When we are more interested in the relative displacement between two points, we tend to use ${\displaystyle \displaystyle V}$  and ${\displaystyle \displaystyle W}$  as our names, and we call ${\displaystyle \displaystyle V}$  and ${\displaystyle \displaystyle W}$  vectors.

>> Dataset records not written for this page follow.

(* ===== verification/Catalog.v ===== *)
(** * Core catalog ([corecatalog/catalog.go])

    The reviewed list of proxy-core releases and selection from it.  The list
    itself is data compiled into the binary: [Load]'s answer is an argument
    here. *)
From S2P Require Import Prelude GoStrings Store.

Definition TierRecommended : string := "recommended".

Record Asset := MkAsset {
  AssetOS : string;
  AssetArch : string;
  AssetURL : string;
  AssetSHA256 : string;
  AssetArchive : string;
  AssetBinary : string
}.

Record LocalizedText := MkLocalizedText { TextEN : string; TextZH : string }.

Record RealityCompatibility := MkRealityCompatibility {
  RealityXray : string;
  RealityMihomo : string;
  RealitySingBox : string;
  RealityURIList : string;
  ServerMinClientVer : string;
  MihomoFingerprint : string;
  MihomoMLKEM : bool
}.

Record HandshakeEvidence := MkHandshakeEvidence { HsClient : string; HsVersion : string; HsPlatform : string; HsProfile : string; HsResult : string }.

Record Evidence := MkEvidence {
  SourceAudited : bool;
  ConfigTested : bool;
  HandshakeTested : bool;
  VerifiedAt : option Z;
  Handshakes : list HandshakeEvidence
}.

(** Times are [None] for the zero time. *)
Record Release := MkRelease {
  Engine : string;
  RVersion : string;
  Tier : string;
  Prerelease : bool;
  Selectable : bool;
  RequiresConfirmation : bool;
  PublishedAt : option Z;
  SourceURL : string;
  Summary : LocalizedText;
  Reality : RealityCompatibility;
  REvidence : Evidence;
  Assets : list Asset
}.

(** ** Versions *)

Definition TrimPrefix (s prefix : string) : string :=
  match CutPrefix s prefix with Some rest => rest | None => s end.

(** One segment: [strconv.Atoi] reads it and [strconv.Itoa] prints it back. *)
Definition canonicalSegment (part : string) : bool :=
  match ParseInt part with
  | (parsed, None) => bool_decide (0 ≤ parsed /\ FormatInt parsed = part)
  | _ => false
  end.

Definition NormalizeVersion (raw : string) : res error string :=
  let value := TrimPrefix (TrimPrefix (TrimSpace raw) "v") "V" in
  let parts := Split "." value in
  if decide (length parts <> 3%nat) then Err (Errorf "core version must be major.minor.patch") else
  if decide (Forall (fun part => canonicalSegment part = true) parts) then Ok value
  else Err (Errorf "core version is not canonical").

(** ** Selection

    [unicodeToLower] is the case mapping of text outside ASCII. *)
Section catalog.
Context (unicodeToLower : string -> string) (Load : res error (list Release)).

(** [strings.ToLower]. *)
Definition ToLower (s : string) : string := if is_ascii s then ascii_lower s else unicodeToLower s.

Definition List (engine : string) : res error (list Release) :=
  catalog ← Load;
  let engine := ToLower (TrimSpace engine) in
  Ok (filter (fun release => Engine release = engine /\ Selectable release = true) catalog).

Definition Resolve (engine version : string) : res error Release :=
  normalized ← NormalizeVersion version;
  releases ← List engine;
  match head (filter (fun release => RVersion release = normalized) releases) with
  | Some release => Ok release
  | None => Err (Errorf "not in the selectable core catalog")
  end.

Definition Recommended (engine : string) : res error Release :=
  releases ← List engine;
  match head (filter (fun release => Tier release = TierRecommended) releases) with
  | Some release => Ok release
  | None => Err (Errorf "no recommended release")
  end.

Definition AssetFor (r : Release) (goos goarch : string) : res error Asset :=
  match head (filter (fun asset => AssetOS asset = goos /\ AssetArch asset = goarch) (Assets r)) with
  | Some asset => Ok asset
  | None => Err (Errorf "no asset for this target")
  end.

(** What a selection returns is a selectable release of the catalog with the
    requested engine and version. *)
Lemma Resolve_Ok engine version release :
  Resolve engine version = Ok release ->
  exists catalog, Load = Ok catalog /\ release ∈ catalog /\ Selectable release = true /\
    Engine release = ToLower (TrimSpace engine) /\ NormalizeVersion version = Ok (RVersion release).
Proof.
  unfold Resolve, List. intros (v & Hv & (rs & (catalog & Hl & [= <-])%bind_Ok & Hr)%bind_Ok)%bind_Ok.
  destruct (head _) as [r|] eqn:Hh; [|done]. injection Hr as ->.
  apply head_filter_elem in Hh as [[[He Hs] Hin]%list_elem_of_filter Hver]. exists catalog. rewrite Hv, Hver. done.
Qed.

End catalog.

What has this to do with trigonometry?

If we have vectors ${\displaystyle \displaystyle V}$  and ${\displaystyle \displaystyle W}$  trigonometry comes in when we calculate the following quantity, which is called 'the dot product' and written ${\displaystyle \displaystyle V\cdot W}$

${\displaystyle \displaystyle V\cdot W=V_{x}W_{x}+VyW_{y}+V_{z}W_{z}}$

It turns out that this dot product is the product of the lengths of the two vectors multiplied by the cosine of the angle between the two vectors. We'll try this with two vectors that are at right angles to each other.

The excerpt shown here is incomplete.